- What you should do -
Copy, exactly and without additions, every line in the records below from the one holding "assert (x = x')" through the one holding "constructor; [by apply", both ends included.

- Material shown -
(* ===== verification/Bucket.v ===== *)
(** * Buckets of the database

    A bucket is a map from byte strings to byte strings; its cursor visits the
    keys in byte order, as src/database/interface.go documents. What the
    components that store a map in a bucket share: the bucket that indexes a map
    under an injective key ([index_of]), what a cursor visits, where it seeks. *)

From S2P Require Import Prelude.

Abbreviation Bucket := (gmap (list Z) (list Z)).

(** A cursor over a bucket: the keys from its position on, in byte order. *)
Definition cursorFirst (b : Bucket) : list (list Z) := merge_sort bytes_le (map fst (map_to_list b)).

Fixpoint seekIn (seekKey : list Z) (keys : list (list Z)) : list (list Z) :=
  match keys with
  | [] => []
  | k :: keys' => match bytes_compare k seekKey with Lt => seekIn seekKey keys' | _ => keys end
  end.

Definition cursorSeek (b : Bucket) (seekKey : list Z) : list (list Z) :=
  seekIn seekKey (cursorFirst b).

Lemma filter_all {A} (P : A -> bool) l : Forall (fun x => P x = true) l -> List.filter P l = l.
Proof. induction 1 as [|x l Hx _ IH]; [done|]. cbn [List.filter]. by rewrite Hx, IH. Qed.

Lemma filter_map {A B} (P : B -> bool) (f : A -> B) l :
  List.filter P (map f l) = map f (List.filter (fun x => P (f x)) l).
Proof.
  induction l as [|x l IH]; [done|]. cbn [map List.filter]. rewrite IH. by destruct (P (f x)).
Qed.

Lemma filter_filter {A} (P Q : A -> bool) l :
  List.filter P (List.filter Q l) = List.filter (fun x => Q x && P x) l.
Proof.
  induction l as [|x l IH]; [done|]. cbn [List.filter].
  destruct (Q x); cbn [andb List.filter]; by rewrite IH.
Qed.

Lemma filter_eq {A} (P Q : A -> bool) l :
  Forall (fun x => P x = Q x) l -> List.filter P l = List.filter Q l.
Proof. induction 1 as [|x l Hx _ IH]; [done|]. cbn [List.filter]. by rewrite Hx, IH. Qed.

(** The cursor visits every key of the bucket. *)
Lemma elem_of_cursorFirst b k : k ∈ cursorFirst b <-> is_Some (b !! k).
Proof.
  unfold cursorFirst. rewrite merge_sort_Permutation. change (map fst ?l) with (l.*1).
  rewrite list_elem_of_fmap. split.
  - intros ([k' v] & -> & H%elem_of_map_to_list). by exists v.
  - intros [v H]. exists (k, v). by rewrite elem_of_map_to_list.
Qed.

(** ** Seeking

    The keys from [s] on, and the keys after it. *)

Definition notBelow (s k : list Z) : bool := match bytes_compare k s with Lt => false | _ => true end.
Definition above (s k : list Z) : bool := match bytes_compare k s with Gt => true | _ => false end.

Lemma above_trans s k k' : notBelow s k = true -> bytes_compare k k' = Lt -> above s k' = true.
Proof.
  unfold notBelow, above. intros H1 H2. rewrite (bytes_compare_antisym s k').
  destruct (bytes_compare s k') eqn:E; [| done |]; exfalso.
  - apply bytes_compare_eq in E as ->. by rewrite H2 in H1.
  - assert (bytes_compare k s <> Gt) as Hk.
    { apply (bytes_compare_trans k k' s); [by rewrite H2|].
      rewrite bytes_compare_antisym, E. done. }
    destruct (bytes_compare k s) eqn:E2; try done.
    apply bytes_compare_eq in E2 as ->. by rewrite E in H2.
Qed.

Lemma sorted_above s k keys :
  notBelow s k = true -> Forall (fun k' => bytes_compare k k' = Lt) keys ->
  Forall (fun k' => above s k' = true) keys.
Proof. intros Hk Hs. eapply Forall_impl; [exact Hs|]. intros k'. by apply above_trans. Qed.

Lemma above_notBelow s k : above s k = true -> notBelow s k = true.
Proof. unfold above, notBelow. by destruct (bytes_compare k s). Qed.

Lemma seekIn_sorted s keys :
  StronglySorted (fun k k' => bytes_compare k k' = Lt) keys ->
  seekIn s keys = List.filter (notBelow s) keys.
Proof.
  induction 1 as [|k keys Hs IH Hk]; [done|]. cbn [seekIn List.filter].
  destruct (bytes_compare k s) eqn:E; unfold notBelow at 1; rewrite E; [|done|];
    f_equal; symmetry; apply filter_all; eapply Forall_impl;
    [apply (sorted_above s k); [unfold notBelow; by rewrite E|exact Hk]|intros; by apply above_notBelow
    |apply (sorted_above s k); [unfold notBelow; by rewrite E|exact Hk]|intros; by apply above_notBelow].
Qed.

(** The key a seek stops at is the least of those not below the key sought. *)
Lemma seekIn_first s keys :
  StronglySorted (fun k k' => bytes_compare k k' = Lt) keys ->
  match seekIn s keys with
  | [] => Forall (fun k => notBelow s k = false) keys
  | k :: _ => k ∈ keys /\ notBelow s k = true /\
              Forall (fun k' => notBelow s k' = true -> bytes_compare k k' <> Gt) keys
  end.
Proof.
  induction 1 as [|k keys Hs IH Hk]; [constructor|]. cbn [seekIn].
  assert (Hhere : notBelow s k = true ->
    k ∈ k :: keys /\ notBelow s k = true /\
    Forall (fun k' => notBelow s k' = true -> bytes_compare k k' <> Gt) (k :: keys)).
  { intros H. split; [by left|]. split; [done|]. constructor; [by rewrite bytes_compare_refl|].
    eapply Forall_impl; [exact Hk|]. intros k' ->. done. }
  destruct (bytes_compare k s) eqn:E; [apply Hhere; unfold notBelow; by rewrite E| |apply Hhere; unfold notBelow; by rewrite E].
  assert (Hb : notBelow s k = false) by (unfold notBelow; by rewrite E).
  destruct (seekIn s keys) as [|k1 ks]; [by constructor|]. destruct IH as (H1 & H2 & H3).
  split; [by right|]. split; [done|]. constructor; [by rewrite Hb|done].
Qed.

(** Seeking a key and stepping over it if it is there: the keys above it. *)
Lemma seekAfter_sorted s keys :
  StronglySorted (fun k k' => bytes_compare k k' = Lt) keys ->
  match seekIn s keys with
  | k :: keys' => if bool_decide (k = s) then keys' else k :: keys'
  | [] => []
  end = List.filter (above s) keys.
Proof.
  induction 1 as [|k keys Hs IH Hk]; [done|]. cbn [seekIn List.filter].
  assert (Hall : notBelow s k = true -> List.filter (above s) keys = keys).
  { intros H. apply filter_all. by apply (sorted_above s k). }
  destruct (bytes_compare k s) eqn:E; unfold above at 1; rewrite E; [|done|].
  - apply bytes_compare_eq in E as ->. rewrite bool_decide_true by done. symmetry. apply Hall.
    unfold notBelow. by rewrite bytes_compare_refl.
  - rewrite bool_decide_false; [|intros ->; by rewrite bytes_compare_refl in E].
    f_equal. symmetry. apply Hall. unfold notBelow. by rewrite E.
Qed.

(** ** A bucket that indexes a map

    Bucket [b] holds, for every entry [x ↦ y] of the map, the value [g x y]
    under the key [f x y], and nothing else. *)

Section index_of.
Context {K V : Type} `{Countable K}.
Context (f g : K -> V -> list Z) (P : K -> V -> Prop).

Definition index_of (m : gmap K V) (b : Bucket) : Prop :=
  forall k v, b !! k = Some v <-> exists x y, m !! x = Some y /\ k = f x y /\ v = g x y.

Context (f_inj : forall x y x' y', P x y -> P x' y' -> f x y = f x' y' -> x = x').

Lemma index_of_lookup m b x y : index_of m b -> m !! x = Some y -> b !! f x y = Some (g x y).
Proof. intros Hb Hx. apply Hb. eauto. Qed.

Lemma index_of_empty : index_of ∅ ∅.
Proof. intros k v. rewrite lookup_empty. split; [done|]. by intros (x & y & ? & _). Qed.

Lemma index_of_unique m b b' : index_of m b -> index_of m b' -> b = b'.
Proof.
  intros H1 H2. apply map_eq. intros k.
  destruct (b !! k) as [v|] eqn:E; symmetry.
  - by apply H2, H1.
  - destruct (b' !! k) as [v|] eqn:E'; [|done]. apply H2, H1 in E'. congruence.
Qed.

Lemma index_of_insert m b x y :
  map_Forall P m -> P x y -> m !! x = None -> index_of m b ->
  index_of (<[x := y]> m) (<[f x y := g x y]> b).
Proof.
  intros HP Hxy Hx Hb k v. destruct (decide (k = f x y)) as [->|Hne].
  - rewrite lookup_insert_eq. split.
    + intros [= <-]. exists x, y. by rewrite lookup_insert_eq.
    + intros (x' & y' & H1 & H2 & ->). destruct (decide (x' = x)) as [->|Hne].
      * rewrite lookup_insert_eq in H1. by simplify_eq.
      * rewrite lookup_insert_ne in H1 by done. destruct Hne.
        symmetry. eapply f_inj; [done| |done]. by apply HP.
  - rewrite lookup_insert_ne by done. rewrite (Hb k v). split.
    + intros (x' & y' & H1 & H2 & H3). exists x', y'.
      rewrite lookup_insert_ne; [done|]. intros ->. congruence.
    + intros (x' & y' & H1 & -> & ->). exists x', y'.
      destruct (decide (x' = x)) as [->|Hne']; [|by rewrite lookup_insert_ne in H1].
      rewrite lookup_insert_eq in H1. by simplify_eq.
Qed.

Lemma index_of_delete m b x y :
  map_Forall P m -> m !! x = Some y -> index_of m b ->
  index_of (delete x m) (delete (f x y) b).
Proof.
  intros HP Hx Hb k v. rewrite lookup_delete_Some, (Hb k v). split.
  - intros (Hne & x' & y' & H1 & -> & ->). exists x', y'. rewrite lookup_delete_Some.
    split_and!; try done. intros ->. congruence.
  - intros (x' & y' & H1 & -> & ->). apply lookup_delete_Some in H1 as [Hne H1].
    split; [|eauto]. intros Heq. apply Hne. eapply f_inj; [by apply HP|by apply HP|done].
Qed.

Definition keyOf (p : K * V) : list Z := f p.1 p.2.

(** The cursor visits the keys of the entries, each once, in increasing order. *)
Lemma cursorFirst_index m b :
  map_Forall P m -> index_of m b ->
  exists L, cursorFirst b = map keyOf L /\ L ≡ₚ map_to_list m /\
            StronglySorted (fun p q => bytes_compare (keyOf p) (keyOf q) = Lt) L.
Proof.
  intros Hwf Hb.
  assert (HP : cursorFirst b ≡ₚ map keyOf (map_to_list m)).
  { apply NoDup_Permutation.
    - unfold cursorFirst. rewrite merge_sort_Permutation. apply NoDup_fst_map_to_list.
    - apply NoDup_fmap_2_strong; [|apply NoDup_map_to_list].
      intros [x y] [x' y'] H1%elem_of_map_to_list H2%elem_of_map_to_list Hk.
      assert (x = x') as -> by (eapply f_inj; [by apply Hwf|by apply Hwf|exact Hk]).
      congruence.
    - intros k. rewrite elem_of_cursorFirst. change (map keyOf ?l) with (keyOf <$> l).
      rewrite list_elem_of_fmap. split.
      + intros [v (x & y & Hx & -> & _)%Hb]. exists (x, y). by rewrite elem_of_map_to_list.
      + intros ([x y] & -> & Hx%elem_of_map_to_list). exists (g x y). apply Hb. by exists x, y. }
  symmetry in HP. apply Permutation_sym, Permutation_map_inv in HP as (L & EL & HPL).
  exists L. split; [done|]. split; [done|].
  assert (Hs : StronglySorted bytes_le (map keyOf L)).
  { rewrite <- EL. apply StronglySorted_merge_sort; apply _. }
  assert (Hnd : NoDup (map keyOf L)).
  { rewrite <- EL. unfold cursorFirst. rewrite merge_sort_Permutation. apply NoDup_fst_map_to_list. }
  clear EL HPL. induction L as [|p L IH]; [constructor|]. cbn [map] in Hs, Hnd.
  apply StronglySorted_inv in Hs as [Hs Hp]. apply NoDup_cons in Hnd as [Hni Hnd].
  constructor; [by apply IH|]. apply Forall_forall. intros q Hq.
  rewrite Forall_forall in Hp. specialize (Hp (keyOf q)). unfold bytes_le in Hp.
  assert (Hin : keyOf q ∈ map keyOf L) by (by apply list_elem_of_fmap_2).
  specialize (Hp Hin). destruct (bytes_compare (keyOf p) (keyOf q)) eqn:E; [|done|done].
  apply bytes_compare_eq in E. rewrite E in Hni. done.
Qed.
End index_of.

- Written answer -
      assert (x = x') as -> by (eapply f_inj; [by apply Hwf|by apply Hwf|exact Hk]).
      congruence.
    - intros k. rewrite elem_of_cursorFirst. change (map keyOf ?l) with (keyOf <$> l).
      rewrite list_elem_of_fmap. split.
      + intros [v (x & y & Hx & -> & _)%Hb]. exists (x, y). by rewrite elem_of_map_to_list.
      + intros ([x y] & -> & Hx%elem_of_map_to_list). exists (g x y). apply Hb. by exists x, y. }
  symmetry in HP. apply Permutation_sym, Permutation_map_inv in HP as (L & EL & HPL).
  exists L. split; [done|]. split; [done|].
  assert (Hs : StronglySorted bytes_le (map keyOf L)).
  { rewrite <- EL. apply StronglySorted_merge_sort; apply _. }
  assert (Hnd : NoDup (map keyOf L)).
  { rewrite <- EL. unfold cursorFirst. rewrite merge_sort_Permutation. apply NoDup_fst_map_to_list. }
  clear EL HPL. induction L as [|p L IH]; [constructor|]. cbn [map] in Hs, Hnd.
  apply StronglySorted_inv in Hs as [Hs Hp]. apply NoDup_cons in Hnd as [Hni Hnd].
  constructor; [by apply IH|]. apply Forall_forall. intros q Hq.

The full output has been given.